We now need to fine two measurable systems of representatives of $\mathbb{R}^{d}/G$ to which we can apply the preceding claim. We first note that $$ \mathbb{R}^{d}=\biguplus_{k\in\mathbb{Z}^{d}}\left(\left[0,1\right)^{d}+k\right)\text{ and hence }\mathbb{R}^{d}=A\mathbb{R}^{d}=\biguplus_{k\in\mathbb{Z}^{d}}A\left(\left[0,1\right)^{d}+k\right)=\biguplus_{n\in G}\left(A\left[0,1\right)^{d}+n\right). $$ In the last step we used the fact that $A$ is invertible. Hence, $C:=A\left[0,1\right)^{d}$ is a measurable system of representatives of $\mathbb{R}^{d}/G$.

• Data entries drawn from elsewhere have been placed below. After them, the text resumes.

Lemma BGet_Insert key v b key' :
  sorted b →
  BGet key' (Insert key v b) = if decide (key' = key) then Some v else BGet key' b.
Proof.
  intros Hs. apply option_eq. intros w. pose proof (Insert_sorted key v b Hs) as Hs'.
  rewrite BGet_sorted by done.
  assert ((if decide (key' = key) then Some v else BGet key' b) = Some w ↔
    if decide (key' = key) then v = w else (key', w) ∈ b) as ->.
  { case_decide; [naive_solver|by apply BGet_sorted]. }
  unfold Insert. destruct (Find key b) as [[f p] s] eqn:E.
  destruct (Find_split _ _ _ _ _ Hs E) as (-> & Hp & Ht). rewrite Forall_forall in Hp.
  apply sorted_app in Hs as (_ & Hss & _). destruct f.
  - destruct Ht as (v' & rest & ->). inversion Hss as [|? ? _ Hall]; subst.
    rewrite Forall_forall in Hall.
    case_decide as Hk; subst; rewrite !elem_of_app, !elem_of_cons.
    2: { split; (intros [?|[?|?]]; [by left|by simplify_eq|by right; right]). }
    split; [|intros ->; by right; left]. intros [Hin|[?|Hin]]; simplify_eq; try done.
    + apply Hp in Hin. simpl in Hin. lia.
    + apply Hall in Hin. simpl in Hin. lia.
  - rewrite Forall_forall in Ht.
    case_decide as Hk; subst; rewrite !elem_of_app, !elem_of_cons.
    2: { split; [intros [?|[?|?]]; [by left|by simplify_eq|by right]|].
         intros [?|?]; [by left|by right; right]. }
    split; [|intros ->; by right; left]. intros [Hin|[?|Hin]]; simplify_eq; try done.
    + apply Hp in Hin. simpl in Hin. lia.
    + apply Ht in Hin. simpl in Hin. lia.
Qed.

Lemma Has_BGet key b : sorted b → Has key b = bool_decide (is_Some (BGet key b)).
Proof.
  intros Hs. assert (Has key b = true ↔ ∃ v, (key, v) ∈ b) as H.
  { induction b as [|[k v] b IH]; simpl; [split; [done|set_solver]|].
    inversion Hs as [|? ? Hs' Hall]; subst. rewrite Forall_forall in Hall.
    destruct (Z.ltb_spec k key).
    - rewrite IH by done. setoid_rewrite elem_of_cons. split; [naive_solver|].
      intros [w [?|?]]; [simplify_eq; lia|by exists w].
    - setoid_rewrite elem_of_cons. destruct (Z.eqb_spec k key) as [->|Hne].
      + split; [|done]. intros _. exists v. by left.
      + split; [done|]. intros [w [?|Hin]]; [simplify_eq|]. apply Hall in Hin. simpl in Hin. lia. }
  apply Bool.eq_true_iff_eq. rewrite H, bool_decide_eq_true. split.
  - intros [v Hv]. exists v. by apply BGet_sorted.
  - intros [v Hv]. exists v. by apply BGet_sorted.
Qed.

Lemma atomic_bucket_laws : bucket_laws [] BGet Insert sorted.
Proof.
  split; [constructor|done|apply Insert_sorted|]. intros. by apply BGet_Insert.
Qed.

Section interface.
Context (k : Z) (Hk : 0 <= k < 64).

Definition atomic_rep : t → gmap Z V → Prop := table_rep BGet sorted k.

Lemma atomic_Get_spec m g key : atomic_rep m g → map_Get (2 ^ k) key m = g !! key.
Proof.
  intros Hm. destruct (table_lookup _ _ _ Hk m g key Hm) as (b & Hb & _ & Hg).
  unfold map_Get. by rewrite Hb.
Qed.

Lemma atomic_Has_spec m g key :
  atomic_rep m g → map_Has (2 ^ k) key m = bool_decide (is_Some (g !! key)).
Proof.
  intros Hm. destruct (table_lookup _ _ _ Hk m g key Hm) as (b & Hb & Hok & Hg).
  unfold map_Has. rewrite Hb, <- Hg. simpl. by apply Has_BGet.
Qed.

Lemma atomic_Set_spec m g key v :
  atomic_rep m g → atomic_rep (map_Set (2 ^ k) key v m) (<[key := v]> g).
Proof.
  intros Hm. destruct (table_lookup _ _ _ Hk m g key Hm) as (b & Hb & _).
  unfold map_Set. rewrite Hb. by apply (table_set _ _ _ _ atomic_bucket_laws).
Qed.

Lemma atomic_empty_rep : atomic_rep (AtomicHashMap (2 ^ k)) ∅.
Proof. apply (table_empty _ _ _ _ atomic_bucket_laws). Qed.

Since $\mathbb{Z}^{d}/G$ is countable, there is a countable system of representatives $\left(y_{i}\right)_{i\in I}$ of $\mathbb{Z}^{d}/G$, i.e. $I$ is countable with $$ \mathbb{Z}^{d}=\biguplus_{i\in I}\left(G+y_{i}\right).\qquad\left(\dagger\right) $$ This implies that $D:=\biguplus_{i\in I}\left(\left[0,1\right)^{d}+y_{i}\right)\subset\mathbb{R}^{d}$ is measurable (because $I$ is countable). Furthermore, $$ \mathbb{R}^{d}=\biguplus_{k\in\mathbb{Z}^{d}}\left(\left[0,1\right)^{d}+k\right)\overset{\left(\dagger\right)}{=}\biguplus_{n\in G}\biguplus_{i\in I}\left(\left[0,1\right)^{d}+n+y_{i}\right)=\biguplus_{n\in G}\left(D+n\right). $$
All in all, we finally conclude $$ \left|\mathbb{Z}^{d}/A\mathbb{Z}^{d}\right|=\left|\mathbb{Z}^{d}/G\right|=\left|I\right|=\sum_{i\in I}\lambda\left(\left[0,1\right)^{d}+y_{i}\right)=\lambda\left(D\right)=\lambda\left(C\right)=\left|\det\left(A\right)\right|. $$